Although the data below holds other lines too, output only those from the line with "unfold set_result. cbn." up to and including the line with "Lemma internal_ne A x : internal A x <> [].", exactly as they appear.
BEGIN RECORDS
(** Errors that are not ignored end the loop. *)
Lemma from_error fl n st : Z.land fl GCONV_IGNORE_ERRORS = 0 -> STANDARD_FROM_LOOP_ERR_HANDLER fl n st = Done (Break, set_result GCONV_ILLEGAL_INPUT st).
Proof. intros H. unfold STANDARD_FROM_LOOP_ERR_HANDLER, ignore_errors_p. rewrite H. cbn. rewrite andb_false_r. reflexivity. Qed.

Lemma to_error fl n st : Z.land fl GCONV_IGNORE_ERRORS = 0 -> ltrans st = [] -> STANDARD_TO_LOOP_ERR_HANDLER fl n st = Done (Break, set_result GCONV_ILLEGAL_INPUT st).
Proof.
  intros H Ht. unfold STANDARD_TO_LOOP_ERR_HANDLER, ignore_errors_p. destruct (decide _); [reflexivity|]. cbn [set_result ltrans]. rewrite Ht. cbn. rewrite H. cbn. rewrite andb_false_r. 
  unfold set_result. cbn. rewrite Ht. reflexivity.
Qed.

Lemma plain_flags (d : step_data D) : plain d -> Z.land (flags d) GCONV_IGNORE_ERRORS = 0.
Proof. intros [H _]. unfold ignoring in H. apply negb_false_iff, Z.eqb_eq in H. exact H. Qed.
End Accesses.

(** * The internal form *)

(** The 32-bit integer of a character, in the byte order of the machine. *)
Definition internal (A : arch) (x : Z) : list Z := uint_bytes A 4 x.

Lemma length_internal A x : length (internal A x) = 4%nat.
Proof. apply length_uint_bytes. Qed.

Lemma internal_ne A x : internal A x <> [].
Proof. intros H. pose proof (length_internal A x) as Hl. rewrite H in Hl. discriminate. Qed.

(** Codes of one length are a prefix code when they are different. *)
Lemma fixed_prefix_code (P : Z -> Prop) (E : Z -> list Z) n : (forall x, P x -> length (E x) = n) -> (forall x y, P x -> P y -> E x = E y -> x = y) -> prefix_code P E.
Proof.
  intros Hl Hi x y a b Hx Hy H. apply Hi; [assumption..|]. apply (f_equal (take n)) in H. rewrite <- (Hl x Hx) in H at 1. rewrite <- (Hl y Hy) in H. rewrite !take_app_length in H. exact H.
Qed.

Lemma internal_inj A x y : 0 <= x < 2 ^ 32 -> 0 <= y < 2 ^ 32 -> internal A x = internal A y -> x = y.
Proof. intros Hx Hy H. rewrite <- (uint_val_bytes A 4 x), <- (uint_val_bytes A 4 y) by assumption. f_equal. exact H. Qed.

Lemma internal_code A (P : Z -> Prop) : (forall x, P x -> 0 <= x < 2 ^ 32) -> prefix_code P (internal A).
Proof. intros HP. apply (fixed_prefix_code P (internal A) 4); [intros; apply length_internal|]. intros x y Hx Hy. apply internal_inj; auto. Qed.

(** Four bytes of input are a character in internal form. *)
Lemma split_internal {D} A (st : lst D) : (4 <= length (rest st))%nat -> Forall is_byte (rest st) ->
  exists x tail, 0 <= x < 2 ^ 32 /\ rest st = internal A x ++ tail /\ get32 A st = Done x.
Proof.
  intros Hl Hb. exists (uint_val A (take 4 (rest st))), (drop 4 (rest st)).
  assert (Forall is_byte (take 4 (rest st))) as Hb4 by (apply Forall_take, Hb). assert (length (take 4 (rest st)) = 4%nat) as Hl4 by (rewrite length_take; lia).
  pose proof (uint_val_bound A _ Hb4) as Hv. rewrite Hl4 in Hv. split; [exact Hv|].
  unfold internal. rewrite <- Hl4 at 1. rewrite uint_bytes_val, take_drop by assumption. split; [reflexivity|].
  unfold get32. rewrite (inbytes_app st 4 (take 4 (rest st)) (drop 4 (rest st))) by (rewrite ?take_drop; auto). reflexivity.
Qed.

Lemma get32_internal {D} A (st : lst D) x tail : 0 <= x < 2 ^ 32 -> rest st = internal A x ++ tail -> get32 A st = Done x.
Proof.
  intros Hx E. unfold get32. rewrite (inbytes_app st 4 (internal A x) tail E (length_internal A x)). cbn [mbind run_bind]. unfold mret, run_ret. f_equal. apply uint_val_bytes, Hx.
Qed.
END RECORDS
(YOUR RESPONSE):
  unfold set_result. cbn. rewrite Ht. reflexivity.
Qed.

Lemma plain_flags (d : step_data D) : plain d -> Z.land (flags d) GCONV_IGNORE_ERRORS = 0.
Proof. intros [H _]. unfold ignoring in H. apply negb_false_iff, Z.eqb_eq in H. exact H. Qed.
End Accesses.

(** * The internal form *)

(** The 32-bit integer of a character, in the byte order of the machine. *)
Definition internal (A : arch) (x : Z) : list Z := uint_bytes A 4 x.

Lemma length_internal A x : length (internal A x) = 4%nat.
Proof. apply length_uint_bytes. Qed.

Lemma internal_ne A x : internal A x <> [].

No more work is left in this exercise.